Preview: Small Wonder, Charleston, nr Lewes
We need to talk about Richard
Lionel Shriver has been a fan of the work of Richard Yates since she read his first novel, Revolutionary Road. So when she was asked to read the late, neglected author's short story "Doctor Jack-o'-lantern" at Small Wonder, the festival held every year at Charleston, East Sussex, she jumped at the chance.
Shriver, whose novel We Need To talk About Kevin won the Orange Prize in 2005, says: "Once I got into the novels, I read his collected stories. 'Doctor Jack-o'-lantern' is a very good example of where Yates is able to write about a character and a small incident which is actually quite ugly. He is mean to a teacher who has only been nice to him. But somehow you understand it. In some weird way, she brought it on herself.
"He's very good at spreading the sympathy around," she continues. "That is something I aspire to in my own work and don't always achieve. I really like it when you have a clear-eyed view of a character.
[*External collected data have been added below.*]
Lemma failure_settings cfg :
  validate_cache_and_ttl cfg = None ->
  from_secs 1 <= cache_failure_min_ttl (cache cfg) <= cache_failure_max_ttl (cache cfg) ∧
  cache_failure_max_ttl (cache cfg) <= FAILURE_MAX_TTL_CEILING.
Proof.
  intros H. unfold validate_cache_and_ttl in H.
  assert ((as_secs (cache_failure_min_ttl (cache cfg)) <? 1) = false) as H1 by passed H 6%nat.
  assert ((FAILURE_MAX_TTL_CEILING <? cache_failure_max_ttl (cache cfg)) = false) as H2
    by passed H 7%nat.
  assert ((cache_failure_max_ttl (cache cfg) <? cache_failure_min_ttl (cache cfg)) = false) as H3
    by passed H 8%nat.
  rewrite Z.ltb_ge in *. split; [split|]; [|done|done].
  unfold as_secs, from_secs, nanos_per_sec in *. Z.to_euclidean_division_equations. lia.
Qed.

(** RFC 9520 holds for every validated configuration: a failed resolution is
    remembered for at least one second and at most five minutes, however often the
    name has failed, and the store that remembers it keeps it at least that long. *)
Theorem validated_failures_bounded cfg streak (Hvalid : validate cfg = None) (Hs : 0 <= streak) :
  from_secs 1 <= failure_ttl (cf_cache (resolver_config cfg)) streak <= from_secs 300 ∧
  failure_ttl (cf_cache (resolver_config cfg)) streak < FAILURE_MAX_TTL_CEILING + from_secs 1.
Proof.
  destruct (validated_sections cfg Hvalid) as (_ & Hc & _).
  apply failure_settings in Hc as ((H1 & H2) & H3). unfold failure_ttl. cbn [cf_cache resolver_config].
  assert (1 <= 2 ^ Z.min streak 6) by (apply (Z.pow_le_mono_r 2 0); lia).
  assert (cache_failure_min_ttl (cache cfg) <= cache_failure_min_ttl (cache cfg) * 2 ^ Z.min streak 6)
    by (unfold from_secs, nanos_per_sec in *; nia).
  change FAILURE_MAX_TTL_CEILING with (from_secs 300) in *.
  unfold from_secs, nanos_per_sec in *. lia.
Qed.

(** ** Routing *)

Lemma group_for_rule rules name g :
  Snapshot.group_for (Snapshot.build_suffix_rules rules) name = Some g ->
  ∃ r, r ∈ rules ∧ Snapshot.sr_group r = g.
Proof.
  unfold Snapshot.group_for, Snapshot.build_suffix_rules. cbn zeta.
  destruct (find_first _ _) as [e|] eqn:E; [|done]. intros [= <-].
  apply find_first_Some in E as [He _]. apply stable_sort_elem_of in He.
  apply list_elem_of_fmap in He as (r & -> & Hr). by exists r.
Qed.

(** A server of a validated tree passed the checks of a server. *)
Lemma validated_server cfg g sv :
  validate_upstream cfg = None -> g ∈ groups (upstream cfg) -> sv ∈ ug_servers g ->
  ∃ gi si, validate_upstream_server (ug_servers g) gi si sv = None.
Proof.
  intros Hu [gi Hg]%list_elem_of_lookup_1 [si Hsv]%list_elem_of_lookup_1. exists gi, si.
  unfold validate_upstream in Hu.
  assert (each (validate_group (groups (upstream cfg)) (foreground_budget (server cfg)))
    (groups (upstream cfg)) = None) as He by passed Hu 1%nat.
  pose proof (each_none _ _ _ _ He Hg) as Hv. unfold validate_group in Hv.
  assert (each (validate_upstream_server (ug_servers g) gi) (ug_servers g) = None) as Hs
    by passed Hv 3%nat.
  exact (each_none _ _ _ _ Hs Hsv).
Qed.

(** An encrypted server has a name to authenticate. *)
Lemma validated_identity servers gi si sv :
  validate_upstream_server servers gi si sv = None -> is_encrypted (us_transport sv) = true ->
  ∃ name, us_server_name sv = Some name ∧ blank name = false ∧ parse_ip name = None.
Proof.
  intros Hc He. unfold validate_upstream_server in Hc.
  assert (is_encrypted (us_transport sv) &&
    match us_server_name sv with
    | None => true
    | Some name => blank name || bool_decide (is_Some (parse_ip name))
    end = false) as Hn by passed Hc 4%nat.
  rewrite He in Hn. destruct (us_server_name sv) as [name|]; [|done]. exists name.
  apply orb_false_iff in Hn as [Hb Hp%bool_decide_eq_false]. split_and!; [done..|].
  by apply eq_None_not_Some.
Qed.

Lemma validated_group cfg g :
  validate_upstream cfg = None -> g ∈ groups (upstream cfg) ->
  ∃ sv, sv ∈ ug_servers g ∧ us_enabled sv = true ∧
    (us_addresses sv ≠ [] ∨ us_server_name sv ≠ None).
Proof.
  intros H [gi Hg]%list_elem_of_lookup_1. unfold validate_upstream in H.
  assert (each (validate_group (groups (upstream cfg)) (foreground_budget (server cfg)))
    (groups (upstream cfg)) = None) as He by passed H 1%nat.
  pose proof (each_none _ _ _ _ He Hg) as Hv. unfold validate_group in Hv.
  assert (negb (existsb us_enabled (ug_servers g)) = false) as Hen by passed Hv 2%nat.
  assert (each (validate_upstream_server (ug_servers g) gi) (ug_servers g) = None) as Hs
    by passed Hv 3%nat.
  apply negb_false_iff, existsb_exists in Hen as (sv & Hin & Hon).
  apply list_elem_of_In in Hin. exists sv. split_and!; [done..|].
  apply list_elem_of_lookup_1 in Hin as [si Hsi].
  pose proof (each_none _ _ _ _ Hs Hsi) as Hsv. unfold validate_upstream_server in Hsv.
  assert (no_items (us_addresses sv) && bool_decide (us_server_name sv = None) = false) as Ha
    by passed Hsv 2%nat.
  destruct (us_addresses sv); [right|by left]. cbn in Ha. by apply bool_decide_eq_false in Ha.
Qed.

Lemma default_group_exists cfg :
  validate_upstream cfg = None -> ∃ g, g ∈ groups (upstream cfg) ∧ ug_name g = default_group (upstream cfg).
Proof.
  intros H. unfold validate_upstream in H.
  assert (negb (bool_decide (default_group (upstream cfg) ∈ map ug_name (groups (upstream cfg)))) = false)
    as Hd by passed H 2%nat.
  apply negb_false_iff, bool_decide_eq_true, list_elem_of_fmap in Hd as (g & Hn & Hg). by exists g.
Qed.

Lemma suffix_group_exists cfg r :
  validate_local cfg = None -> r ∈ Snapshot.lc_suffix_rules (local cfg) ->
  ∃ g, g ∈ groups (upstream cfg) ∧ ug_name g = Snapshot.sr_group r.
Proof.
  intros H [i Hr]%list_elem_of_lookup_1. unfold validate_local in H.
  match type of H with first_violation (each ?f ?l :: _) = None =>
    assert (each f l = None) as He by passed H 0%nat end.
  pose proof (each_none _ _ _ _ He Hr) as Hv. cbn beta in Hv.
  assert (negb (bool_decide (Snapshot.sr_group r ∈ map ug_name (groups (upstream cfg)))) = false) as Hd
    by passed Hv 1%nat.
  apply negb_false_iff, bool_decide_eq_true, list_elem_of_fmap in Hd as (g & Hn & Hg). by exists g.
Qed.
To be able to understand their faults and at the same time have compassion for them, is the kind of balance I really appreciate in a fiction writer."
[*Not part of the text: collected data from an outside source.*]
(* ===== verification/Endpoints.v ===== *)
(** * Where to ask

    [src/config/endpoint.rs]: an entry of [upstreams], an address or a URI, and the
    server definitions it stands for.  [src/config/auto.rs] and
    [src/config/autoprobe.rs]: what [auto] becomes on a host, and whether its gateway
    may be used.  [expand_auto] of [src/bin/egressdnsd.rs] puts the two together.

    URLs are parsed by [Urls]; what the probes of the gateway and of the region
    observed is an input. *)

From Stdlib Require Import Ascii String.
From S2P Require Import Prelude.
From S2P Require Import Floats.
From S2P Require Import Names.
From S2P Require Import Net.
From S2P Require Import Text.
From S2P Require Import Config.
From S2P Require Import Dns.
From S2P Require Import Util.
From S2P Require Import Message.
From S2P Require Import EdnsOptions.
From S2P Require Import SpecialUse.
From S2P Require Import Urls.
From S2P Require Import Proxy.
From S2P Require Import Catalog.
From S2P Require Import Datasets.
From S2P Require Import Resolver.
From S2P Require Import ResolverResponse.
From S2P Require Import Validate.

(** ** Entries *)

Inductive EndpointHost : Type := HostAddr (a : IpAddr) | HostName (name : str).

Record Endpoint : Type := mk_Endpoint {
  ep_transport : TransportKind;
  ep_host : EndpointHost;
  ep_port : Z;
  ep_path : option str;
  ep_hints : list IpAddr
}.

(** The messages carry the entry; the errors here say which check refused it. *)
Inductive EndpointError : Type :=
| EeEmpty
| EeNotAnEndpoint
| EeInvalidUri (reason : str)
| EeBadHint (value : str)
| EeBadParameter (key : str)
| EeNoHost
| EePlaintextHttp
| EeScheme (scheme : str)
| EeUnknownProfile
| EeNoIdentity
| EeNoUpstreams.

(** [port] of [std::net]: a colon and a decimal number. *)
Definition read_port : Parser Z := λ s,
  match read_given_char colon s with
  | Some (_, s) => read_number 10 (length s) true u16_max s
  | None => None
  end.

(** [s.parse::<SocketAddr>()].  A scope identifier is read and not kept. *)
Definition parse_socket (s : str) : option SocketAddr :=
  match whole (match read_ipv4_addr s with
               | Some (a, s) => match read_port s with Some (p, s) => Some ((V4 a, p), s) | None => None end
               | None => None
               end) with
  | Some a => Some a
  | None =>
      whole (match read_given_char "["%char s with
             | None => None
             | Some (_, s) =>
                 match read_ipv6_addr s with
                 | None => None
                 | Some (a, s) =>
                     let s := match read_given_char "%"%char s with
                              | None => Some s
                              | Some (_, s) => snd <$> read_number 10 (length s) true u32_max s
                              end in
                     match s ≫= read_given_char "]"%char with
                     | None => None
                     | Some (_, s) =>
                         match read_port s with Some (p, s) => Some ((V6 a, p), s) | None => None end
                     end
                 end
             end)
  end.

(** [s.contains("://")]. *)
Fixpoint contains_str (s pattern : str) : bool :=
  starts_with s pattern || match s with [] => false | _ :: s => contains_str s pattern end.

Definition has_scheme (entry : str) : bool := contains_str entry (lit "://").

(** [s.strip_prefix('[').and_then(|s| s.strip_suffix(']'))]. *)
Definition bracketed (s : str) : option str :=
  match Names.strip_prefix "["%char s with
  | None => None
  | Some s =>
      match Names.strip_prefix "]"%char (rev s) with Some s => Some (rev s) | None => None end
  end.

Definition plain_endpoint (a : IpAddr) (port : Z) : Endpoint :=
  mk_Endpoint Udp (HostAddr a) port None [].

Definition parse_bare (entry : str) : option Endpoint :=
  if has_scheme entry then None
  else
    match parse_ip entry with
    | Some addr => Some (plain_endpoint addr 53)
    | None =>
        match parse_socket entry with
        | Some sock => Some (plain_endpoint sock.1 sock.2)
        | None =>
            match bracketed entry with
            | Some inner =>
                match parse_ip inner with Some addr => Some (plain_endpoint addr 53) | None => None end
            | None => None
            end
        end
    end.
Yates has a cult following, but never sold more than 12,000 copies of any one hardback and all his books were out of print when he died in 1992. "Now that Revolutionary Road is becoming a movie, Yates is being rediscovered," says Shriver, "but until very recently most people had never heard of him. It is not a just world and great writers get swallowed up. I'm sorry that it takes a movie to get people to read people's books, but I'm very pleased for him – even posthumously – that it's refocused attention on his work."